Sometimes the Hardest Thing to Do is Nothing; Let’s Do it

Mid-July was always summer’s sweet spot on the southern Illinois dairy farm of my youth.

      With June’s rush of sweaty work—wheat harvest, straw baling, laying corn by, cultivating soybeans, and weed spraying—finally complete and before another cutting of alfalfa was ready, mid-July slipped in with treats like fresh peaches, sweet corn, and juicy garden tomatoes.

      Mid-July also meant baseball’s All Star game, the county fair, and a week’s vacation in Missouri’s far away Lake of the Ozarks where we kids would swim all day, Dad would fish all day, and Mom wouldn’t can a quart of anything any day.

      This year, most fairs have been cancelled and baseball and vacations have either been dramatically altered or simply cashiered because of Covid. In a way, most of this summer’s fun has been cancelled for countless Americans by, well, themselves in a personal effort to stay healthy.
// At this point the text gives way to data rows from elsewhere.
(** * Gerzeny's dashboard (app.py): a shallow embedding and its properties

    The program reads two CSV files into pandas frames, keeps the rows whose
    coordinates are valid, and draws them with folium inside a streamlit
    page.  This file embeds the functions of [app.py] one by one

      - [validate_coordinates]
      - [parse_csv]
      - [popup_html] and [tooltip_html]
      - [add_layer]
      - [build_map]
      - [main]

    and states the properties of the written specification about them.

    Conventions of the embedding.

      - A Python exception is a value of [exn]; a computation that may raise
        has type [result A].
      - A float is a [num]: an exact rational, one of the two infinities, or
        NaN.  Rounding is not modelled.
      - A pandas frame is an ordered list of column labels and an ordered
        list of rows; a row is what [iterrows] yields, an ordered list of
        (label, value) pairs, where labels may repeat.
      - The text-to-number conversions of Python and pandas ([float] on a
        [str], [pd.to_numeric] on a [str]) belong to the libraries, not to
        the program: they are the two fields of the class [Conv], and every
        general theorem holds for every instance. *)

From Stdlib Require Import ZArith QArith Qreduction Lqa Bool List String
  Ascii Lia.
Import ListNotations.

Local Open Scope string_scope.
Local Open Scope list_scope.
Local Open Scope Z_scope.

Set Implicit Arguments.

(** ** Exceptions and results *)

Inductive exn : Type :=
| KeyError (key : string)
| TypeError
| ValueError
| OverflowError
| ParserError
| FileNotFoundError
| InvalidIndexError
| NotScalar.
(* [NotScalar]: the error a library raises where a sub-series, read under a
   label that occurs several times, is used as one value; [TypeError] or
   [ValueError] by library and version. *)

Inductive result (A : Type) : Type :=
| Ok (a : A)
| Raise (e : exn).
      The clear result of these individual stands, however, has been spectacular failure. Our uneven, state-by-state approach to fighting the virus has turned yesterday’s pandemic into today’s pandemonium.

      And yet, many of us and our political leaders appear less concerned with the virus’s ferocious return than with its deadly appearance. It’s as though the nation, after months of coronavirus fighting and weeks of Black Lives Matter marches and protests, simply ran out gas this month.
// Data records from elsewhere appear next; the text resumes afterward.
(** * EclipseLauncher: the launch-session and configuration manager

    A shallow embedding of the [MinecraftLauncher] class of [main.py]:
    the configuration document, the launch history, the progress
    callbacks and the launch flow, with the file system, the clock, the
    window host and the installation library as explicit state and
    oracles. *)

From Stdlib Require Import ZArith String Ascii List Bool Lia DecimalString.
From Stdlib Require Import Floats.SpecFloat.
From stdpp Require Import gmap strings list fin_maps.

Set Warnings "-register-all".

Local Open Scope string_scope.
Local Open Scope Z_scope.

(** ** Python values *)

(** The values that travel through the launcher: what [json.load] and the
    JavaScript bridge produce, without floating-point numbers.  A nested
    object keeps its insertion order. *)
Inductive value :=
| VNone
| VBool (b : bool)
| VInt (n : Z)
| VStr (s : string)
| VList (l : list value)
| VDict (d : list (string * value)).

(** [bool(v)], as used by [not v]. *)
Definition truthy (v : value) : bool :=
  match v with
  | VNone => false
  | VBool b => b
  | VInt n => negb (n =? 0)
  | VStr s => negb (String.eqb s "")
  | VList l => negb (bool_decide (l = []))
  | VDict d => negb (bool_decide (d = []))
  end.

(** [type(v).__name__], which appears in the text of an [AttributeError]. *)
Definition type_name (v : value) : string :=
  match v with
  | VNone => "NoneType"
  | VBool _ => "bool"
  | VInt _ => "int"
  | VStr _ => "str"
  | VList _ => "list"
  | VDict _ => "dict"
  end.

(** [str(n)] for an [int]. *)
Definition str_int (n : Z) : string := NilZero.string_of_int (Z.to_int n).

(** The double-quote and single-quote characters of the f-strings. *)
Definition dq : string := String (ascii_of_nat 34) EmptyString.
Definition sq : string := String (ascii_of_nat 39) EmptyString.

(** ** Binary64 arithmetic of [int((a / b) * 100)] *)

Module Float64.

Definition prec : Z := 53.
Definition emax : Z := 1024.

(** An [int] as the exact operand of a true division. *)
Definition of_int (n : Z) : spec_float :=
  match n with
  | Z0 => S754_zero false
  | Zpos p => S754_finite false p 0
  | Zneg p => S754_finite true p 0
  end.

(** [a / b] on two [int]s, [b <> 0]: the correctly rounded quotient, or
    [OverflowError] when it does not fit a float. *)
Definition truediv (a b : Z) : string + spec_float :=
  match SFdiv prec emax (of_int a) (of_int b) with
  | S754_infinity _ => inl "integer division result too large for a float"
  | q => inr q
  end.

Definition mul (x y : spec_float) : spec_float := SFmul prec emax x y.

(** The float literal obtained from the [int] constant [100]. *)
Definition hundred : spec_float := binary_normalize prec emax 100 0 false.

(** [int(x)]: truncation toward zero. *)
Definition to_int (x : spec_float) : string + Z :=
  match x with
  | S754_zero _ => inr 0
  | S754_finite s m e =>
      let a := match e with
               | Zneg k => Z.shiftr (Zpos m) (Zpos k)
               | _ => Z.shiftl (Zpos m) e
               end in
      inr (if s then - a else a)
  | S754_infinity _ => inl "cannot convert float infinity to integer"
  | S754_nan => inl "cannot convert float NaN to integer"
  end.

End Float64.

(** [int((current / maximum) * 100)] for [maximum <> 0]. *)
Definition percentage_of (current maximum : Z) : string + Z :=
  match Float64.truediv current maximum with
  | inl e => inl e
  | inr q => Float64.to_int (Float64.mul q Float64.hundred)
  end.

Arguments percentage_of : simpl never.
Arguments str_int : simpl never.

(** ** The launcher object and its surroundings *)

(** What [launcher_config.json] holds, seen through [open] and
    [json.load]: an object, some other JSON value, or a file that cannot
    be read or parsed. *)
Inductive document :=
| DObject (m : gmap string value)
| DOther (v : value)
| DInvalid.

(** The [options] dictionary handed to [get_minecraft_command]. *)
Record options := Options {
  opt_username : string;
  opt_uuid : string;
  opt_token : string;
  jvmArguments : list string
}.

(** Everything the launcher does to the outside, in the order it happens. *)
Inductive event :=
| EvJs (code : string)                         (* window.evaluate_js(code) *)
| EvPrint (text : string)                      (* print(text) *)
| EvWrite (doc : gmap string value)            (* json.dump into the config file *)
| EvRemove                                     (* os.remove(config_file) *)
| EvThread (version username ram : value)      (* thread.start() *)
| EvInstall (version : string)                 (* install_minecraft_version *)
| EvCommand (version : string) (o : options)   (* get_minecraft_command *)
| EvPopen (cmd : list string).                 (* subprocess.Popen *)

(** The attributes of [self] followed by the part of the world the methods
    touch.  [write_error] and [remove_error] say whether the operating
    system refuses the next [open(.., 'w')] or [os.remove]; [ticks] counts
    the readings of the clock. *)
Record launcher := Launcher {
  window : bool;
  max_value : Z;
  current_progress : Z;
  config : gmap string value;
  disk : option document;
  write_error : option string;
  remove_error : option string;
  ticks : nat;
  trace : list event
}.

Definition with_window (w : bool) (st : launcher) : launcher :=
  Launcher w (max_value st) (current_progress st) (config st) (disk st)
           (write_error st) (remove_error st) (ticks st) (trace st).

Definition with_max_value (m : Z) (st : launcher) : launcher :=
  Launcher (window st) m (current_progress st) (config st) (disk st)
           (write_error st) (remove_error st) (ticks st) (trace st).

Definition with_current_progress (p : Z) (st : launcher) : launcher :=
  Launcher (window st) (max_value st) p (config st) (disk st)
           (write_error st) (remove_error st) (ticks st) (trace st).

Definition with_config (c : gmap string value) (st : launcher) : launcher :=
  Launcher (window st) (max_value st) (current_progress st) c (disk st)
           (write_error st) (remove_error st) (ticks st) (trace st).

Definition with_disk (d : option document) (st : launcher) : launcher :=
  Launcher (window st) (max_value st) (current_progress st) (config st) d
           (write_error st) (remove_error st) (ticks st) (trace st).

Definition with_ticks (n : nat) (st : launcher) : launcher :=
  Launcher (window st) (max_value st) (current_progress st) (config st) (disk st)
           (write_error st) (remove_error st) n (trace st).

Definition emit (e : event) (st : launcher) : launcher :=
  Launcher (window st) (max_value st) (current_progress st) (config st) (disk st)
           (write_error st) (remove_error st) (ticks st) (trace st ++ [e]).

(** ** Methods as state transformers that may raise *)

(** A call either returns a value or raises an [Exception] whose [str] is
    [e]; both leave a state behind. *)
Inductive outcome (A : Type) :=
| Return (a : A) (st : launcher)
| Raise (e : string) (st : launcher).
Arguments Return {A} a st.
Arguments Raise {A} e st.

Definition M (A : Type) : Type := launcher -> outcome A.

Definition ret {A} (a : A) : M A := fun st => Return a st.
Definition raise {A} (e : string) : M A := fun st => Raise e st.
Definition bind {A B} (c : M A) (k : A -> M B) : M B :=
  fun st => match c st with
            | Return a st' => k a st'
            | Raise e st' => Raise e st'
            end.
Definition try_except {A} (body : M A) (handler : string -> M A) : M A :=
  fun st => match body st with
            | Return a st' => Return a st'
            | Raise e st' => handler e st'
            end.
Definition modify (f : launcher -> launcher) : M unit := fun st => Return tt (f st).
Definition gets {A} (f : launcher -> A) : M A := fun st => Return (f st) st.
Definition when (b : bool) (c : M unit) : M unit := if b then c else ret tt.

Declare Scope py_scope.
Delimit Scope py_scope with py.
Notation "x <- c ;; k" := (bind c (fun x => k))
  (at level 100, c at next level, right associativity) : py_scope.
Notation "c ;; k" := (bind c (fun _ => k))
  (at level 100, right associativity) : py_scope.
Local Open Scope py_scope.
      I understand; I’m out of gas, too. March was a blur of shocks and lockdowns; April, a 24/7 death-everywhere movie. May brought a drop in shock and rise in hope but, then, June caught fire and burned like a dry prairie.

      And just as everyone was ready to lean into mid-July’s soft, sweet center, back comes the mortal need to stay vigilant, stay masked, and stay home.

      In reality, most of today’s Covid preemptive prescription sounds like a piece of cake compared to the hard work of our 1960s dairy farm. One piece of it, stay at home, is what we did anyway.

      Only now, with Covid on the loose, staying home delivers the benefit of staying healthy. I can, literally, live with that.

      Just as I can now live without Oliver square balers that were as reliable as the weatherman’s forecast and milking 100 hot Holsteins in a 100-degree milking parlor on late Sunday afternoons in July.

      I would, however, love to go back to any of those steamy July evenings when Uncle Honey, my father’s uncle and part owner of the farm, would take my two older brothers and me to St. Louis to watch the Cardinals play. The games were great, and the root beer and hotdogs were even better.

      But those nostalgic memories overshadow just how blood-filled the 1960s were. There isn’t enough space here to list all the people who were devoted to make America better that decade and were murdered, many of them publicly, just because they tried.

      Then came Vietnam. If you lived through the 1960s and 70s, you are not neutral on that war or its powerful influence on politics still today.

      And if you think American cities were hit by racial strife last month, those fires were mere torches to show our half-century of failure to heed the race-fueled riots that burned large portions of Detroit, Los Angeles, Chicago, Newark, and other cities in the 1960s.

      In fact, none of today’s deep national woes—save Covid-19—are new and few, if any, are as nation-threatening as 50 years ago when American blood flowed from Selma to Saigon. We never fully fixed those problems; like today, we just ran out of gas to fight them.

      But now they’re back and until we find the fuel—the ideas, leadership, and strength—to reengage, maybe we should take July’s sweet second half to do exactly what we used to do: not much at all. Simply staying home and wearing masks in public.

      Those, in fact, are nothing compared to the sacrifice others made to deliver us here.